Below are the entries; return exactly the line with "Lemma append_inj_r (a" and every later line, without anything else.

::: Records shown

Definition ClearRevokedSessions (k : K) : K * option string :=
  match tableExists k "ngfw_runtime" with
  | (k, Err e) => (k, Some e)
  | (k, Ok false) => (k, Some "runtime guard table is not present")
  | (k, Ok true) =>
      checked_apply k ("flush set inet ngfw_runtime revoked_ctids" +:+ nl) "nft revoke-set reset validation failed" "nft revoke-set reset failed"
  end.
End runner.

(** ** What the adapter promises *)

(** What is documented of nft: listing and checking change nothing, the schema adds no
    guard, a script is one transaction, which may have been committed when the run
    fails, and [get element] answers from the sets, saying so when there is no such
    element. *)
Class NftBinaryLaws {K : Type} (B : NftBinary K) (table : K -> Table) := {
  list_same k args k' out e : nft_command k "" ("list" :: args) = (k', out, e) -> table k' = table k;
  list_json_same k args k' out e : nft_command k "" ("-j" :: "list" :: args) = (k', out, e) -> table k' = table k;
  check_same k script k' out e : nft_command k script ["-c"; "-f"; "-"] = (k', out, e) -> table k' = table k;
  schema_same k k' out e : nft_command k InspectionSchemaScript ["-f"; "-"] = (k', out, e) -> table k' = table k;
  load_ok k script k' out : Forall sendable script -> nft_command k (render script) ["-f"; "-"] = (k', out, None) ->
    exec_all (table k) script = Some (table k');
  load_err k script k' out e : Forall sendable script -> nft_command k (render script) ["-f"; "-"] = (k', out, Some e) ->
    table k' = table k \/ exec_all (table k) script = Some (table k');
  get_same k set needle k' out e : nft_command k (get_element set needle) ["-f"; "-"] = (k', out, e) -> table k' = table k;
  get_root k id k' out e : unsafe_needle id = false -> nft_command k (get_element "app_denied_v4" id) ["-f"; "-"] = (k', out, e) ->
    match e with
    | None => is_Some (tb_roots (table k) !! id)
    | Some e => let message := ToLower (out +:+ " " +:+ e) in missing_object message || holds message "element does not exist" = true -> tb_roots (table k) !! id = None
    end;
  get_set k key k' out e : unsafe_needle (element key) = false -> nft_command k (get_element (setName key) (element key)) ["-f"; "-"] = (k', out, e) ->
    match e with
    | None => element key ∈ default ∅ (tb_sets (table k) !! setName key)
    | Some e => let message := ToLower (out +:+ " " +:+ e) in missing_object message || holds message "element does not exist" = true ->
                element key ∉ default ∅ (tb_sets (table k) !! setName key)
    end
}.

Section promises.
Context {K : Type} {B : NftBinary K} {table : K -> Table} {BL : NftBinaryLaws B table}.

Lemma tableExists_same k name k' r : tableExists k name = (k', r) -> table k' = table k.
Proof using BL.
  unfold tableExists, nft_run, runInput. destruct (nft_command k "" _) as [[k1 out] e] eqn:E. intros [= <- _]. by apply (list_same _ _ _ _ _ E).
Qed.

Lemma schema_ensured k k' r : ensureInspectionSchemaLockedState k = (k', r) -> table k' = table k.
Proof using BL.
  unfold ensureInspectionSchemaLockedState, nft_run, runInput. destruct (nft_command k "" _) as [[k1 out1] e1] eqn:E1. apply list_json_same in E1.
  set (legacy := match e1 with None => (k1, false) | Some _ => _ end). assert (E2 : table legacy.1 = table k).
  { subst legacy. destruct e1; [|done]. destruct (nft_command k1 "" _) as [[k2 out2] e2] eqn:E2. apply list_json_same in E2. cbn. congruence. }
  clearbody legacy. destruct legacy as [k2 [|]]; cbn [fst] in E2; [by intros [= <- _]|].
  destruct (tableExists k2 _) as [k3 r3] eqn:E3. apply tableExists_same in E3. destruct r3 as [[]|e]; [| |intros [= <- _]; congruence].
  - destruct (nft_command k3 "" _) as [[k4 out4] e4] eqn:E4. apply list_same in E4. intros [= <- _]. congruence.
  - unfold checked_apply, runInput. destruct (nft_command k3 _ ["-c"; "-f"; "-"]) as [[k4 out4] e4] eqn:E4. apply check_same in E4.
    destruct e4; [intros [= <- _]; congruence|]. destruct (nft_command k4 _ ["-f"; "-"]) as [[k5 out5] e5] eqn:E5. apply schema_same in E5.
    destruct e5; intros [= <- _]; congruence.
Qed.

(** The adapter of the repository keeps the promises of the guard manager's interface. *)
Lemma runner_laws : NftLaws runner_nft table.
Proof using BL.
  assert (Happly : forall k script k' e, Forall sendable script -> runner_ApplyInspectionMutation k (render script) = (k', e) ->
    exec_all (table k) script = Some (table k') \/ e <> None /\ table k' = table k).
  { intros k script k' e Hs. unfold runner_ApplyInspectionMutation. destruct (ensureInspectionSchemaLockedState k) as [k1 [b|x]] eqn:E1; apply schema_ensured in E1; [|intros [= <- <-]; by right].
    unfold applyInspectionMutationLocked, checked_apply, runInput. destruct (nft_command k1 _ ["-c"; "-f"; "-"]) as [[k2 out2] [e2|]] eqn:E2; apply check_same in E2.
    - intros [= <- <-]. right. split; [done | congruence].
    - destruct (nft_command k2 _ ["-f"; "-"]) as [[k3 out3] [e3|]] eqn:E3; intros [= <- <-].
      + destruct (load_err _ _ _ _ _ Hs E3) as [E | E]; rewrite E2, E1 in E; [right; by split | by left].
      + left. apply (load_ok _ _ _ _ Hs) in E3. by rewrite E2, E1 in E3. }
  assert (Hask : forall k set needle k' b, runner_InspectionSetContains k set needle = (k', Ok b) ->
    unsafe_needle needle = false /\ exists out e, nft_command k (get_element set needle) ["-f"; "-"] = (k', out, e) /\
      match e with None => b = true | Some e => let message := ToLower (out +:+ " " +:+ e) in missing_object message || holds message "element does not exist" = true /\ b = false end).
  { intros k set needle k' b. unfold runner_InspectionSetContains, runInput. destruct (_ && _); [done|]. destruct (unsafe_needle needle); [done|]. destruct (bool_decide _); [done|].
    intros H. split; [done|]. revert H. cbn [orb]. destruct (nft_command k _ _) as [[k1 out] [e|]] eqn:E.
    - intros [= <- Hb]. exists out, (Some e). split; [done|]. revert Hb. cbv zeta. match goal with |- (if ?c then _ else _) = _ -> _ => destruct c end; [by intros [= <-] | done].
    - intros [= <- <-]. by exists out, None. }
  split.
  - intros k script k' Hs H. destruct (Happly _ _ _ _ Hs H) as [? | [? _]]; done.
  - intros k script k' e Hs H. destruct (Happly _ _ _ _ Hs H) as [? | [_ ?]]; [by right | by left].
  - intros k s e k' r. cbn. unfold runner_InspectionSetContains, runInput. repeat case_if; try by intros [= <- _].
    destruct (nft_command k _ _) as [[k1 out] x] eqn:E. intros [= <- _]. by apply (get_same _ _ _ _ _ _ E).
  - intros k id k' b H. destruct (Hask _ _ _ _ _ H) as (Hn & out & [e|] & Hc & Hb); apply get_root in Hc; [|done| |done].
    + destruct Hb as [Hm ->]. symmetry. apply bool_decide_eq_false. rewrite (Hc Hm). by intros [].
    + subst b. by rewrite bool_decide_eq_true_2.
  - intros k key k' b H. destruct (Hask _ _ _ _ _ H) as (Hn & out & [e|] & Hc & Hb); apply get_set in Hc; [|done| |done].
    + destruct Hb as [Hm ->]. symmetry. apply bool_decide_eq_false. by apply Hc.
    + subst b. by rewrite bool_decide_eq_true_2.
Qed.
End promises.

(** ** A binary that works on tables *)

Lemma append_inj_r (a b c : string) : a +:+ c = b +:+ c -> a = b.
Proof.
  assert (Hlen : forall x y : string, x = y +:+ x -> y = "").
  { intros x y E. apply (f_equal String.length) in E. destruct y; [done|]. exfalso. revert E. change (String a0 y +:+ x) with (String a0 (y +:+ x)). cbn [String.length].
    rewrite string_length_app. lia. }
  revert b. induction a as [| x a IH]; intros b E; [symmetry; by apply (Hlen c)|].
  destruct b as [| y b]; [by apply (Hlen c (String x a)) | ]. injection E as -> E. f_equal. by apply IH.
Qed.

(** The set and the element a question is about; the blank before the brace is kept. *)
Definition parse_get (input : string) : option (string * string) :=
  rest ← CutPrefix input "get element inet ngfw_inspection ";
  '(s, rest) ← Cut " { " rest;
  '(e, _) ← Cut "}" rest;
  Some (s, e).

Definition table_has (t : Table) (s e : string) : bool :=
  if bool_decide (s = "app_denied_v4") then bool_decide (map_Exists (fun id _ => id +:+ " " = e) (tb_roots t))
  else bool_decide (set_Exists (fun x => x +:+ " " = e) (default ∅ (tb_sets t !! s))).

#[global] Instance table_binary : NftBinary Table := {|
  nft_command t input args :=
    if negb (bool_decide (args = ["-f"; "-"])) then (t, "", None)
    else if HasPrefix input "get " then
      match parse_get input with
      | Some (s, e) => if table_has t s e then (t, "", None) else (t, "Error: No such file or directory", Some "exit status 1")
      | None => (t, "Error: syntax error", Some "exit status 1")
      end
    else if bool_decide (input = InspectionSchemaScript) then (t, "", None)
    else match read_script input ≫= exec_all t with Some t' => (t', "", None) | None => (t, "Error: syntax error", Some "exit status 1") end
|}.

::::::

:: Finished task ::
Lemma append_inj_r (a b c : string) : a +:+ c = b +:+ c -> a = b.
Proof.
  assert (Hlen : forall x y : string, x = y +:+ x -> y = "").
  { intros x y E. apply (f_equal String.length) in E. destruct y; [done|]. exfalso. revert E. change (String a0 y +:+ x) with (String a0 (y +:+ x)). cbn [String.length].
    rewrite string_length_app. lia. }
  revert b. induction a as [| x a IH]; intros b E; [symmetry; by apply (Hlen c)|].
  destruct b as [| y b]; [by apply (Hlen c (String x a)) | ]. injection E as -> E. f_equal. by apply IH.
Qed.

(** The set and the element a question is about; the blank before the brace is kept. *)
Definition parse_get (input : string) : option (string * string) :=
  rest ← CutPrefix input "get element inet ngfw_inspection ";
  '(s, rest) ← Cut " { " rest;
  '(e, _) ← Cut "}" rest;
  Some (s, e).

Definition table_has (t : Table) (s e : string) : bool :=
  if bool_decide (s = "app_denied_v4") then bool_decide (map_Exists (fun id _ => id +:+ " " = e) (tb_roots t))
  else bool_decide (set_Exists (fun x => x +:+ " " = e) (default ∅ (tb_sets t !! s))).

#[global] Instance table_binary : NftBinary Table := {|
  nft_command t input args :=
    if negb (bool_decide (args = ["-f"; "-"])) then (t, "", None)
    else if HasPrefix input "get " then
      match parse_get input with
      | Some (s, e) => if table_has t s e then (t, "", None) else (t, "Error: No such file or directory", Some "exit status 1")
      | None => (t, "Error: syntax error", Some "exit status 1")
      end
    else if bool_decide (input = InspectionSchemaScript) then (t, "", None)
    else match read_script input ≫= exec_all t with Some t' => (t', "", None) | None => (t, "Error: syntax error", Some "exit status 1") end
|}.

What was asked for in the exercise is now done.